Les données sensibles, et les autres
Dans la plupart des arrêts du 6 décembre 2019, les données personnelles dont le requérant à demandé l'effacement renvoient à une affaire pénale, soit qu'il ait été mis en examen (407776 - 397755- 399999 - 407776), soit qu'il ait été condamné pour attouchements sexuels sur mineurs (401258), pour apologie de crimes de guerre ou contre l'humanité (405464), voire pour violences conjugales (429154). Les données judiciaires sont donc des données sensibles, au sens du RGPD.
Reste qu'il existe des données personnelles qui ne sont pas spécialement sensibles. Celles-là peuvent certes faire l'objet d'une demande de droit à l'oubli, mais cette demande pourra être écartée si le droit à l'information du public peut être utilement invoqué. Dans l'affaire 403868, un médecin demandait ainsi l'effacement de données le concernant sur une page du site Yelp. Les commentaires des internautes sur sa pratique ayant été effacés, il ne reste donc que des données faisant état de son activité de généraliste et précisant l'adresse et le numéro de téléphone de son cabinet. Il s'agit certes de données personnelles, mais ce sont globalement celles qui figurent dans n'importe quel annuaire. Aux yeux du Conseil d'Etat, cette publication est donc justifiée par "l'intérêt prépondérant du public à avoir accès à ces informations" à partir d'une recherche sur le nom du requérant.
La durée poignardée. René Magritte. 1938 |
Les critères utilisés
Le Conseil d'Etat indique trois critères susceptibles d'être utilisés, tant par la CNIL que par le juge, pour apprécier le bien fondé de la réponse positive ou négative de Google.
Le premier d'entre eux est lié aux données en cause. Il convient alors d'apprécier leur contenu, leur exactitude et leur ancienneté, ainsi, bien entendu, que les conséquences de leur accessibilité sur internet pour la personne concernée. Dans l'affaire 393769, Google avait ainsi refusé le déréférencement d'un article de presse de 2008, mentionnant, après le suicide d'un adepte, l'appartenance de l'intéressé à l'Eglise de Scientologie. Or les faits sont anciens et se traduits par un non-lieu. Quant à l'intéressé, il a quitté l'Eglise depuis plus de dix ans au moment de sa demande. Contrairement à Google, le juge estime donc qu'il n'existe plus "d'intérêt prépondérant" du public à connaître ces informations.
Le second critère se rapporte plus directement à la personne concernée, et plus précisément à sa notoriété. Il ne distingue guère de la jurisprudence traditionnelle qui protège avec davantage de rigueur la vie privée du simple quidam que celle de la célébrité habituée à vivre sous la pression de la presse. Dans l'affaire 409212, le Conseil d'Etat opère ainsi une distinction très claire.
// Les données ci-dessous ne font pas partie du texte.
Lemma first_purchase_attained (data : DataFrame) (r : Transaction) :
  In r data ->
  exists r0, In r0 data /\ user_id r0 = user_id r /\
             transaction_date r0 = first_purchase data r.
Proof.
  intro Hr. unfold first_purchase.
  destruct (fold_min_In (transaction_date r)
              (map transaction_date
                 (filter (fun r' => user_id r' =? user_id r) data))) as [H|H].
  - exists r. auto.
  - apply in_map_iff in H. destruct H as (r0 & Hd & Hin).
    apply filter_In in Hin. destruct Hin as [Hin Hu]. apply Z.eqb_eq in Hu.
    exists r0. auto.
Qed.

(** Two rows of one user have the same first purchase. *)
Lemma first_purchase_same_user (data : DataFrame) (r r' : Transaction) :
  In r data -> In r' data -> user_id r = user_id r' ->
  first_purchase data r = first_purchase data r'.
Proof.
  intros Hr Hr' Hu.
  assert (Hmem : forall a b, In a data -> In b data -> user_id a = user_id b ->
            date_leb (first_purchase data a) (first_purchase data b) = true).
  { intros a b Ha Hb Hab. unfold first_purchase at 1.
    apply fold_min_least. right.
    destruct (first_purchase_attained data b Hb) as (b0 & Hb0 & Hub & <-).
    apply in_map, filter_In. split; [exact Hb0|]. apply Z.eqb_eq. congruence. }
  apply date_leb_antisym; apply Hmem; auto.
Qed.

Lemma first_purchase_single (data : DataFrame) (r : Transaction) :
  In r data -> NoDup (map user_id data) ->
  first_purchase data r = transaction_date r.
Proof.
  intros Hr Hnd.
  destruct (first_purchase_attained data r Hr) as (r0 & Hr0 & Hu & <-).
  f_equal.
  clear -Hr Hr0 Hu Hnd. induction data as [|a data IH]; [contradiction|].
  simpl in Hnd. inversion Hnd as [|? ? Hnot Hnd']; subst.
  destruct Hr as [->|Hr], Hr0 as [->|Hr0]; auto.
  - exfalso. apply Hnot. rewrite <- Hu. now apply in_map.
  - exfalso. apply Hnot. rewrite Hu. now apply in_map.
Qed.

Lemma keep_some_map_Some {A B : Type} (f : A -> B) (l : list A) :
  keep_some (map (fun a => Some (f a)) l) = map f l.
Proof. induction l; simpl; congruence. Qed.

Lemma assigned_keys (bucket : date -> Z) (data : DataFrame) :
  frame_keys (assign_period bucket (assign_cohort bucket data))
  = map (row_key bucket data) data.
Proof.
  unfold frame_keys, assign_period, assign_cohort. rewrite !map_map.
  apply keep_some_map_Some.
Qed.

(** ** Distinct counts *)

Lemma nunique_incl_le (l1 l2 : list Z) :
  incl l1 l2 -> (nunique l1 <= nunique l2)%nat.
Proof.
  intro H. unfold nunique. apply NoDup_incl_length; [apply NoDup_nodup|].
  intros x Hx. apply nodup_In. apply H. now apply nodup_In in Hx.
Qed.

Lemma nunique_same (l1 l2 : list Z) :
  (forall x, In x l1 <-> In x l2) -> nunique l1 = nunique l2.
Proof.
  intro H. apply Nat.le_antisymm; apply nunique_incl_le; intros x Hx;
    now apply H.
Qed.

Lemma nunique_pos (l : list Z) (x : Z) : In x l -> (0 < nunique l)%nat.
Proof.
  intro H. unfold nunique. apply (nodup_In Z.eq_dec) in H.
  destruct (nodup Z.eq_dec l); [contradiction | simpl; lia].
Qed.

Lemma nunique_NoDup (l : list Z) : NoDup l -> nunique l = List.length l.
Proof. intro H. unfold nunique. now rewrite nodup_fixed_point. Qed.

(** ** The grouped cohort table *)

Lemma cohort_data_In (data : DataFrame) (x : Z * Z * Z * nat) :
  In x (cohort_data data) <->
  In (fst x) (frame_keys data) /\
  snd x = count_occ triple_eq_dec (frame_keys data) (fst x).
Proof.
  unfold cohort_data. rewrite in_map_iff. split.
  - intros (k & <- & Hk). apply isort_In, nodup_In in Hk. auto.
  - intros [Hk Hc]. exists (fst x). split.
    + destruct x; simpl in *; congruence.
    + now apply isort_In, nodup_In.
Qed.

Lemma cohort_users_In (data : DataFrame) (c u : Z) :
  In u (cohort_users (cohort_data data) c) <->
  exists p, In (c, p, u) (frame_keys data).
Proof.
  unfold cohort_users. rewrite in_map_iff. split.
  - intros (x & <- & Hx). apply filter_In in Hx. destruct Hx as [Hx Hc].
    apply Z.eqb_eq in Hc. apply cohort_data_In in Hx. destruct Hx as [Hx _].
    exists (cd_period x). destruct x as [[[c0 p0] u0] k].
    unfold cd_cohort, cd_period, cd_user in *. simpl in *. now subst.
  - intros (p & Hk).
    exists ((c, p, u), count_occ triple_eq_dec (frame_keys data) (c, p, u)).
    split; [reflexivity|]. apply filter_In. split.
    + now apply cohort_data_In.
    + apply Z.eqb_refl.
Qed.

Lemma period_users_In (data : DataFrame) (c p u : Z) :
  In u (period_users (cohort_data data) c p) <-> In (c, p, u) (frame_keys data).
Proof.
  unfold period_users. rewrite in_map_iff. split.
  - intros (x & <- & Hx). apply filter_In in Hx. destruct Hx as [Hx Hc].
    apply andb_true_iff in Hc. destruct Hc as [Hc Hp].
    apply Z.eqb_eq in Hc, Hp. apply cohort_data_In in Hx. destruct Hx as [Hx _].
    destruct x as [[[c0 p0] u0] k].
    unfold cd_cohort, cd_period, cd_user in *. simpl in *. now subst.
  - intro Hk.
    exists ((c, p, u), count_occ triple_eq_dec (frame_keys data) (c, p, u)).
    split; [reflexivity|]. apply filter_In. split.
    + now apply cohort_data_In.
    + unfold cd_cohort, cd_period. simpl. now rewrite !Z.eqb_refl.
Qed.

Lemma cohort_pairs_In (data : DataFrame) (c p : Z) :
  In (c, p) (map (fun x => (cd_cohort x, cd_period x)) (cohort_data data)) <->
  exists u, In (c, p, u) (frame_keys data).
Proof.
  rewrite in_map_iff. split.
  - intros (x & E & Hx). apply cohort_data_In in Hx. destruct Hx as [Hx _].
    destruct x as [[[c0 p0] u0] k]. unfold cd_cohort, cd_period in E.
    simpl in *. injection E as -> ->. now exists u0.
  - intros (u & Hk).
    exists ((c, p, u), count_occ triple_eq_dec (frame_keys data) (c, p, u)).
    split; [reflexivity | now apply cohort_data_In].
Qed.

Lemma cohorts_In (data : DataFrame) (c : Z) :
  In c (map cd_cohort (cohort_data data)) <->
  exists p u, In (c, p, u) (frame_keys data).
Proof.
  rewrite in_map_iff. split.
  - intros (x & E & Hx). apply cohort_data_In in Hx. destruct Hx as [Hx _].
    destruct x as [[[c0 p0] u0] k]. unfold cd_cohort in E. simpl in *.
    subst. now exists p0, u0.
  - intros (p & u & Hk).
    exists ((c, p, u), count_occ triple_eq_dec (frame_keys data) (c, p, u)).
    split; [reflexivity | now apply cohort_data_In].
Qed.

Lemma lookup_unique {V : Type} (g : Z -> V) (keys : list Z) (c : Z) :
  NoDup keys -> In c keys ->
  filter (fun r => fst r =? c) (map (fun k => (k, g k)) keys) = [(c, g c)].
Proof.
  induction keys as [|k keys IH]; [contradiction|].
  intros Hnd Hin. inversion Hnd as [|? ? Hnot Hnd']; subst.
  cbn [map filter fst].
  assert (Hrest : ~ In c keys ->
            filter (fun r => fst r =? c) (map (fun k => (k, g k)) keys) = []).
  { clear. induction keys as [|a keys IH]; [reflexivity|].
    intro H. cbn [map filter fst].
    destruct (Z.eqb_spec a c) as [->|_]; [exfalso; apply H; now left|].
    apply IH. intro H'. apply H. now right. }
  destruct (Z.eqb_spec k c) as [->|Hne].
  - now rewrite Hrest.
  - destruct Hin as [E|Hin]; [congruence|]. now apply IH.
Qed.

Lemma cohort_sizes_lookup (cd : list (Z * Z * Z * nat)) (c : Z) :
  In c (map cd_cohort cd) ->
  filter (fun r => fst r =? c) (cohort_sizes cd)
  = [(c, nunique (cohort_users cd c))].
Proof.
  intro H. unfold cohort_sizes.
  apply (lookup_unique (fun c => nunique (cohort_users cd c))).
  - apply isort_NoDup, NoDup_nodup.
  - now apply isort_In, nodup_In.
Qed.

(** The merged table: one record per (cohort, period) pair of the grouped
    table, with the size of its cohort. *)
Lemma retention_table_In (data : DataFrame) (x : CohortRetention) :
  In x (retention_table data) <->
  exists c p u,
    In (c, p, u) (frame_keys data) /\
    x = mkCohortRetention c p
          (nunique (period_users (cohort_data data) c p))
          (nunique (cohort_users (cohort_data data) c))
          (rate (nunique (period_users (cohort_data data) c p))
                (nunique (cohort_users (cohort_data data) c))).
Proof.
  unfold retention_table. cbv zeta. unfold merge_on_cohort.
  rewrite in_flat_map. split.
  - intros (l & Hl & Hx). unfold retained, cohort_periods in Hl.
    apply in_map_iff in Hl.
    destruct Hl as ([c p] & <- & Hcp). apply isort_In, nodup_In in Hcp.
    pose proof Hcp as Hcp'. apply cohort_pairs_In in Hcp'.
    destruct Hcp' as (u & Hk). cbn [fst snd] in Hx.
    rewrite cohort_sizes_lookup in Hx
      by (apply cohorts_In; now exists p, u).
    destruct Hx as [<-|[]]. exists c, p, u. auto.
  - intros (c & p & u & Hk & ->).
    exists ((c, p), nunique (period_users (cohort_data data) c p)). split.
    + unfold retained, cohort_periods. apply in_map_iff.
      exists (c, p). split; [reflexivity|].
      apply isort_In, nodup_In, cohort_pairs_In. now exists u.
    + cbn [fst snd]. rewrite cohort_sizes_lookup
        by (apply cohorts_In; now exists p, u).
      now left.
Qed.

Lemma flat_map_singletons {A B : Type} (f : A -> list B) (g : A -> B)
    (l : list A) :
  (forall a, In a l -> f a = [g a]) -> flat_map f l = map g l.
Proof.
  induction l as [|a l IH]; intro H; [reflexivity|].
  cbn [flat_map map]. rewrite (H a) by now left.
  rewrite IH; [reflexivity|]. intros b Hb. apply H. now right.
Qed.

Lemma cohort_periods_In (cd : list (Z * Z * Z * nat)) (cp : Z * Z) :
  In cp (cohort_periods cd) -> In (fst cp) (map cd_cohort cd).
Proof.
  unfold cohort_periods. intro H. apply isort_In, nodup_In in H.
  apply in_map_iff in H. destruct H as (x & <- & Hx).
  cbn [fst]. now apply in_map.
Qed.

Lemma retention_table_rows (data : DataFrame) :
  retention_table data
  = map (retention_record (cohort_data data))
        (cohort_periods (cohort_data data)).
Proof.
  unfold retention_table. cbv zeta. unfold merge_on_cohort, retained.
  rewrite flat_map_concat_map, map_map, <- flat_map_concat_map.
  apply flat_map_singletons. intros cp Hcp. cbn [fst snd].
  rewrite cohort_sizes_lookup by now apply cohort_periods_In.
  reflexivity.
Qed.

(** ** Retention rates *)

Lemma inject_nat_nonneg (n : nat) : (0 <= inject_Z (Z.of_nat n))%Q.
Proof. change 0%Q with (inject_Z 0). rewrite <- Zle_Qle. lia. Qed.

Lemma inject_nat_pos (n : nat) : (0 < n)%nat -> (0 < inject_Z (Z.of_nat n))%Q.
Proof. intro H. change 0%Q with (inject_Z 0). rewrite <- Zlt_Qlt. lia. Qed.

Lemma rate_bounds (k n : nat) :
  (0 < n)%nat -> (k <= n)%nat -> (0 <= rate k n)%Q /\ (rate k n <= 100)%Q.
Proof.
  intros Hn Hk. unfold rate.
  pose proof (inject_nat_pos n Hn) as Hb.
  pose proof (inject_nat_nonneg k) as Ha.
  assert (Hab : (inject_Z (Z.of_nat k) <= inject_Z (Z.of_nat n))%Q)
    by (rewrite <- Zle_Qle; lia).
  set (a := inject_Z (Z.of_nat k)) in *. set (b := inject_Z (Z.of_nat n)) in *.
  assert (H0 : (0 <= a / b)%Q) by (apply Qle_shift_div_l; [exact Hb | lra]).
  assert (H1 : (a / b <= 1)%Q) by (apply Qle_shift_div_r; [exact Hb | lra]).
  split; lra.
Qed.

Lemma rate_full (n : nat) : (0 < n)%nat -> (rate n n == 100)%Q.
Proof.
  intro Hn. unfold rate. pose proof (inject_nat_pos n Hn) as Hb.
  set (b := inject_Z (Z.of_nat n)) in *. field. lra.
Qed.
(** * deplex: plane extraction from organized point clouds

    A shallow embedding of the plane-extraction pipeline
    ([plane_extractor.cpp], [histogram.cpp]) and the properties of its
    region grower, plane merger, refiner and label writer.

    Conventions of the embedding.
    - [int32_t] and [size_t] values are integers in [Z]; the grids are
      far smaller than 2^31, so wrap-around is not modelled, except for
      the conversions the source performs implicitly (signed to
      [size_t], [size_t] to [label_t]).
    - [float] and [double] values are idealised as rationals in [Q];
      what the properties below depend on is only the order of the
      computed values.
    - [std::vector] and [cv::Mat] are lists in row-major order, read
      and written through [zget] and [zset].
    - [std::bitset<BITSET_SIZE>] is an integer whose bits are read with
      [Z.testbit].
    - A matrix that the source allocates without initialising it
      starts from an arbitrary content, which the functions take as an
      argument; a load or a store outside a buffer is undefined. *)

From Stdlib Require Import ZArith QArith Qround Lia Lqa Bool Sorted.
From stdpp Require Import base list.

Local Open Scope Z_scope.

(** ** Vectors indexed by machine integers *)

(** [v[i]] for a [std::vector] or a raw buffer.  Outside the buffer the
    C++ behaviour is undefined; the model reads [d] there. *)
Definition zget {A} (d : A) (l : list A) (i : Z) : A :=
  if i <? 0 then d else default d (l !! Z.to_nat i).
(** The events of a [catch]. *)
Definition catching (f : Stage) (t : nat) (e : Exn) (rs : list ReportResult)
  : list (nat * Event) :=
  [ (t, EvReturn f i (Throw e));
    (t, EvConsoleError (name student) e);
    (t, EvSetResults (failedResults e rs)) ].

(** The world a turn ends in. *)
Definition turnEnd (rs : list ReportResult) (t q : nat)
    (δ : list (nat * Event)) : World :=
  {| results := rs;
     progress := {| current := i + 1; total := total (progress w) |};
     isLoading := isLoading w; appError := appError w;
     clock := t; requests := q; trace := trace w ++ δ |}.

(** How the formatting call ends for a reply of the service: it throws
    what the service threw, or a [TypeError] when the answer has no text,
    or returns the text of the answer without its fences. *)
Definition formatted (reply : Reply) : Exn + jsstring :=
  match outcome reply with
  | inl e => inl e
  | inr response =>
    match text response with
    | Some html => inr (stripFence html)
    | None => inl (typeError startsWithName)
    end
  end.

(** The four ways the turn of [student], started in [w] at index [i], can
    go: [Turn δ w'] when it appends [δ] to the trace and ends in [w']. *)
Inductive Turn : list (nat * Event) → World → Prop :=
| turn_missing_input δ :
    missingInput →
    δ = opening
        ++ catching Grade (clock w) (JsError validationMessage) analyzingResults →
    Turn δ (turnEnd (failedResults (JsError validationMessage) analyzingResults)
              (clock w) (requests w) δ)
| turn_grade_failed e t δ :
    ¬ missingInput →
    outcome (service (requests w) gradeRequest) = inl e →
    t = clock w + elapsed (service (requests w) gradeRequest) →
    δ = opening ++ [(clock w, EvGenerateContent gradeRequest)]
        ++ catching Grade t e analyzingResults →
    Turn δ (turnEnd (failedResults e analyzingResults) t (S (requests w)) δ)
| turn_format_failed graded e t t' δ :
    ¬ missingInput →
    outcome (service (requests w) gradeRequest) = inr graded →
    t = clock w + elapsed (service (requests w) gradeRequest) →
    formatted (service (S (requests w)) (formatRequest (text graded))) = inl e →
    t' = t + elapsed (service (S (requests w)) (formatRequest (text graded))) →
    δ = opening ++ [(clock w, EvGenerateContent gradeRequest);
                    (t, EvReturn Grade i (Ok (text graded)));
                    (t, EvSetResults formattingResults);
                    (t, EvCall Format i);
                    (t, EvGenerateContent (formatRequest (text graded)))]
        ++ catching Format t' e formattingResults →
    Turn δ (turnEnd (failedResults e formattingResults) t' (S (S (requests w))) δ)
| turn_done graded html t t' δ :
    ¬ missingInput →
    outcome (service (requests w) gradeRequest) = inr graded →
    t = clock w + elapsed (service (requests w) gradeRequest) →
    formatted (service (S (requests w)) (formatRequest (text graded)))
      = inr html →
    t' = t + elapsed (service (S (requests w)) (formatRequest (text graded))) →
    δ = opening ++ [(clock w, EvGenerateContent gradeRequest);
                    (t, EvReturn Grade i (Ok (text graded)));
                    (t, EvSetResults formattingResults);
                    (t, EvCall Format i);
                    (t, EvGenerateContent (formatRequest (text graded)));
                    (t', EvReturn Format i (Ok (Some html)));
                    (t', EvSetResults (doneResults html))] →
    Turn δ (turnEnd (doneResults html) t' (S (S (requests w))) δ).

End Turn.

(** The loop from index [i] over the students [rest], turn after turn:
    [Loop i rest w δ w'] when it appends [δ] to the trace of [w] and ends
    in [w']. *)
Inductive Loop (service : Behaviour) (toLocaleString : nat → jsstring)
    (formData : FormData)
  : nat → list StudentData → World → list (nat * Event) → World → Prop :=
| loop_nil i w : Loop service toLocaleString formData i [] w [] w
| loop_cons i student rest w δ1 w1 δ2 w2 :
    Turn service toLocaleString formData i student w δ1 w1 →
    Loop service toLocaleString formData (S i) rest w1 δ2 w2 →
    Loop service toLocaleString formData i (student :: rest) w (δ1 ++ δ2) w2.

End Observations.
Import Observations.

(** ** Statements of the specification that the code is compared with *)

Module AsStated.

(** "current equals total exactly when the batch ends": once [progress]
    has been given a value with [current = total], no client call of any
    student follows. *)
Definition reachesTotalOnlyAtEnd (tr : list (nat * Event)) : Prop :=
  ∀ pre t p post,
    tr = pre ++ (t, EvSetProgress p) :: post →
    current p = total p →
    ∀ te, te ∈ post → indexOf te.2 = None.

(** "a freshly captured generation timestamp" at the transition to Done:
    the date stored in the record of student [k] is the reading of the
    clock at the update that makes the record [done]. *)
Definition dateReadAtDone (toLocaleString : nat → jsstring) (k : nat)
    (tr : list (nat * Event)) : Prop :=
  ∀ t rs r d,
    (t, EvSetResults rs) ∈ tr → rs !! k = Some r →
    status r = done → rr_data r = Some d →
    generationDate d = toLocaleString t.

(** "a terminal record never transitions again": in the history of the
    record at position [k], a terminal value is only ever followed by
    itself. *)
Definition neverTransitionsAgain (k : nat) (tr : list (nat * Event)) : Prop :=
  ∀ l1 r r' l2,
    recordHistory k tr = l1 ++ r :: r' :: l2 → terminal r → r' = r.

(** "transition called on an already-terminal id fails loudly": in the
    state [w], an update of the record of [sid] made when that record is
    terminal throws. *)
Definition failsLoudlyOnTerminal (w : World) : Prop :=
  ∀ sid upd r,
    r ∈ results w → studentId r = sid → terminal r →
    ∃ e w', setResults (forStudent sid upd) w = (Throw e, w').

(** "fails with ServiceError on ... empty-response conditions": the
    search never returns an empty criteria text. *)
Definition neverReturnsEmpty (service : Behaviour) : Prop :=
  ∀ examInfo model w criteria w',
    searchScoringCriteria service examInfo model w = (Ok criteria, w') →
    criteria ≠ [].

(** The sources of a response, as the specification lists them: the URI
    of every source reference that has one, in the order of the response.
    The source references of a response are the grounding chunks of its
    first candidate, and the URI of a reference is that of its web
    page. *)
Definition sourceOf (reference : Chunk) : option jsstring :=
  match reference with
  | {| web := Some {| uri := Some (c :: u) |} |} => Some (c :: u)
  | _ => None
  end.

Definition sourceReferences (response : Response) : list Chunk :=
  match response with
  | {| candidates :=
         Some ({| groundingMetadata :=
                    Some {| groundingChunks := Some references |} |} :: _) |} =>
    references
  | _ => []
  end.

Definition sources (response : Response) : list jsstring :=
  omap sourceOf (sourceReferences response).

Definition heading : jsstring := Eval vm_compute in lit "

---
**참고 자료:**
".

Definition dash : jsstring := Eval vm_compute in lit "- ".

Definition lineEnd : jsstring := Eval vm_compute in lit "
".

(** The references section for the URIs [listed]: nothing when there is
    none, else the fixed heading followed by one line per URI. *)
Definition referencesSection (listed : list jsstring) : jsstring :=
  match listed with
  | [] => []
  | _ => heading ++ concat ((λ u, dash ++ u ++ lineEnd) <$> listed)
  end.

(** [seen] without its duplicates, in first-seen order: every element is
    kept where it is seen first and dropped where it is seen again. *)
Fixpoint firstSeen (seen : list jsstring) : list jsstring :=
  match seen with
  | [] => []
  | u :: later => u :: filter (λ v, v ≠ u) (firstSeen later)
  end.

(** [listed] is [seen] without its duplicates, in first-seen order: each
    element of [seen] is listed once, and what is listed before an
    element is what was seen before its first occurrence. *)
Definition firstSeenOrder (listed seen : list jsstring) : Prop :=
  NoDup listed
  ∧ (∀ u, u ∈ listed ↔ u ∈ seen)
  ∧ ∀ before u after,
      listed = before ++ u :: after →
      ∃ earlier later,
        seen = earlier ++ u :: later
        ∧ (u ∉ earlier)
        ∧ (∀ v, v ∈ before ↔ v ∈ earlier).

End AsStated.
Import AsStated.

(** ** App.tsx: the other handlers *)

Module AppHandlers.

(** [Partial<FormData>]: a field is [None] when its key is absent. *)
Record PartialFormData := {
  p_examInfo : option jsstring;
  p_scoringCriteria : option jsstring;
  p_examMaterials : option (list File);
  p_students : option (list StudentData);
  p_model : option jsstring;
}.

Definition noChange : PartialFormData :=
  {| p_examInfo := None; p_scoringCriteria := None; p_examMaterials := None;
     p_students := None; p_model := None |}.

(** [{ ...prev, ...newFormData }] *)
Definition mergeForm (prev : FormData) (newFormData : PartialFormData) : FormData :=
  {| examInfo := default (examInfo prev) (p_examInfo newFormData);
     scoringCriteria :=
       default (scoringCriteria prev) (p_scoringCriteria newFormData);
     examMaterials := default (examMaterials prev) (p_examMaterials newFormData);
     students := default (students prev) (p_students newFormData);
     model := default (model prev) (p_model newFormData) |}.

(** [localStorage]: its items, whether [setItem] throws ([denied]: the
    storage is full or refuses writes) and whether [getItem] throws
    ([unreadable]); the two are independent. *)
Record LocalStorage := {
  denied : bool;
  unreadable : bool;
  items : gmap jsstring jsstring;
}.

(** [localStorage.setItem(key, value)]; [None] when it throws. *)
Definition setItem (key value : jsstring) (ls : LocalStorage)
  : option LocalStorage :=
  if denied ls then None
  else Some {| denied := false; unreadable := unreadable ls;
               items := <[key := value]> (items ls) |}.

(** [localStorage.getItem(key)]. *)
Definition getItem (key : jsstring) (ls : LocalStorage) : StorageRead :=
  if unreadable ls then ReadThrows else ReadReturns (items ls !! key).

Definition preferredAiModelKey : jsstring :=
  Eval vm_compute in lit "preferredAiModel".

(** The form of [App], the storage of the browser, and how many times
    [console.error] was called by [handleFormChange]. *)
Record Session := {
  ss_formData : FormData;
  ss_storage : LocalStorage;
  ss_errorsLogged : nat;
}.

(** constants.ts lines 19-25: [initialFormData], for the storage the
    session starts with. *)
Definition initialFormData (ls : LocalStorage) : FormData :=
  {| examInfo := []; scoringCriteria := []; examMaterials := [];
     students := [];
     model := getInitialModel (getItem preferredAiModelKey ls) |}.

(** App.tsx lines 114-124. *)
Definition handleFormChange (newFormData : PartialFormData) (s : Session)
  : Session :=
  let s1 :=
    if truthy (p_model newFormData) then
      match setItem preferredAiModelKey (toStr (p_model newFormData))
              (ss_storage s) with
      | Some ls =>
        {| ss_formData := ss_formData s; ss_storage := ls;
           ss_errorsLogged := ss_errorsLogged s |}
      | None =>
        {| ss_formData := ss_formData s; ss_storage := ss_storage s;
           ss_errorsLogged := S (ss_errorsLogged s) |}
      end
    else s in
  {| ss_formData := mergeForm (ss_formData s1) newFormData;
     ss_storage := ss_storage s1;
     ss_errorsLogged := ss_errorsLogged s1 |}.

(** App.tsx line 126:
    [formData.students[progress.current - 1]?.name || '']. *)
Definition currentProcessingStudentName (formData : FormData)
    (progress : Progress) : jsstring :=
  match current progress with
  | 0 => []
  | S i =>
    match students formData !! i with
    | Some student => if truthy (Some (name student)) then name student else []
    | None => []
    end
  end.

Definition searchErrorPrefix : jsstring := Eval vm_compute in lit "검색 오류: ".

Definition searchErrorFallback : jsstring :=
  Eval vm_compute in lit "채점 기준을 검색하는 중 오류가 발생했습니다.".

(** What [handleSearchCriteria] works on: the form, the world of the
    service and of the [error] state, the alerts shown, the values given
    to [console.error], and the search button that [document.querySelector]
    finds ([None] when there is none), with its [disabled] property. *)
Record Page := {
  pg_formData : FormData;
  pg_world : World;
  pg_alerts : list jsstring;
  pg_console : list Exn;
  pg_searchButton : option bool;
}.

(** App.tsx lines 93-112. The form is not edited while the search is
    pending, so the [prev] of the update of line 104 is [formData]. *)
Definition handleSearchCriteria (service : Behaviour) (pg : Page) : Page :=
  let formData := pg_formData pg in
  if negb (truthy (Some (examInfo formData))) then pg
  else
    let searchButton := (λ _, true) <$> pg_searchButton pg in
    let w1 := exec (setError None) (pg_world pg) in
    match searchScoringCriteria service (examInfo formData) (model formData)
            w1 with
    | (Ok criteria, w2) =>
      {| pg_formData :=
           {| examInfo := examInfo formData;
              scoringCriteria := criteria;
              examMaterials := examMaterials formData;
              students := students formData;
              model := model formData |};
         pg_world := w2;
         pg_alerts := pg_alerts pg;
         pg_console := pg_console pg;
         pg_searchButton := (λ _, false) <$> searchButton |}
    | (Throw e, w2) =>
      let errorMessage :=
        match e with
        | JsError message => message
        | JsOther => searchErrorFallback
        end in
      {| pg_formData := formData;
         pg_world := w2;
         pg_alerts := pg_alerts pg ++ [searchErrorPrefix ++ errorMessage];
         pg_console := pg_console pg ++ [e];
         pg_searchButton := (λ _, false) <$> searchButton |}
    end.

End AppHandlers.
Import AppHandlers.

(** ** components/InputForm.tsx *)

Module InputForm.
Il estime que la révélation de l'homosexualité d'un auteur justifie un déréférencement, dès lors que l'intéressé n'exerce plus aucune activité littéraire et que le roman autobiographique dont il est question n'est plus publié. Sur ce plan, l'intéressé est redevenu un simple quidam. En revanche, la recension de ce même roman sur un autre site, sans aucune mention personnelle sur son auteur, est justifiée par "l'intérêt prépondérant du public" qui a le droit d'être informé sur cet ouvrage. En écrivant un livre, il a, en quelque sorte, accepté que cet ouvrage soit livré au public.
Le troisième critère repose, quant à lui, sur l'analyse de l'offre d'information sur internet, sur la possibilité d'accéder aux mêmes données à partir d'une recherche ne mentionnant pas le nom de l'intéressé, et aussi sur le rôle de ce dernier. Dans l'affaire 395335, le Conseil d'Etat estime ainsi fondée la demande d'effacement de données relatives à la liaison entretenue par la requérante avec un Chef d'Etat étranger, alors même que celle-ci est bien connue dans ce pays. En effet, ce n'est pas elle qui a donné ces informations à un journal français, et elle peut donc légitimement invoquer le droit à l'oubli sur Google.fr.
Ces trois éléments seront certainement précisés au fil de la jurisprudence, mais ils s'analysent d'ores et déjà comme des armes redoutables dans le conflit qui oppose les autorités européennes et françaises à Google. Il n'a échappé à personne en effet que toutes les demandes de déréférencement étaient dirigées contre le moteur de recherches américain. Or celui-ci donne l'apparence de se conformer au droit à l'oubli en ouvrant aux internautes un formulaire permettant de matérialiser leur demande d'effacement. Mais les critères de la décision finalement prise par Google demeurent d'une remarquable opacité. En permettant à la CNIL et aux juges d'appliquer leurs propres critères, et de les utiliser pour sanctionner des pratiques opaques, le Conseil d'Etat empêche Google de créer son propre droit, opposable aux internautes sans qu'ils puissent réellement le connaître. Ces treize arrêts sont donc autant de pierres posées sur un chemin qui devrait permettra d'imposer aux GAFA le standard européen de protection des données.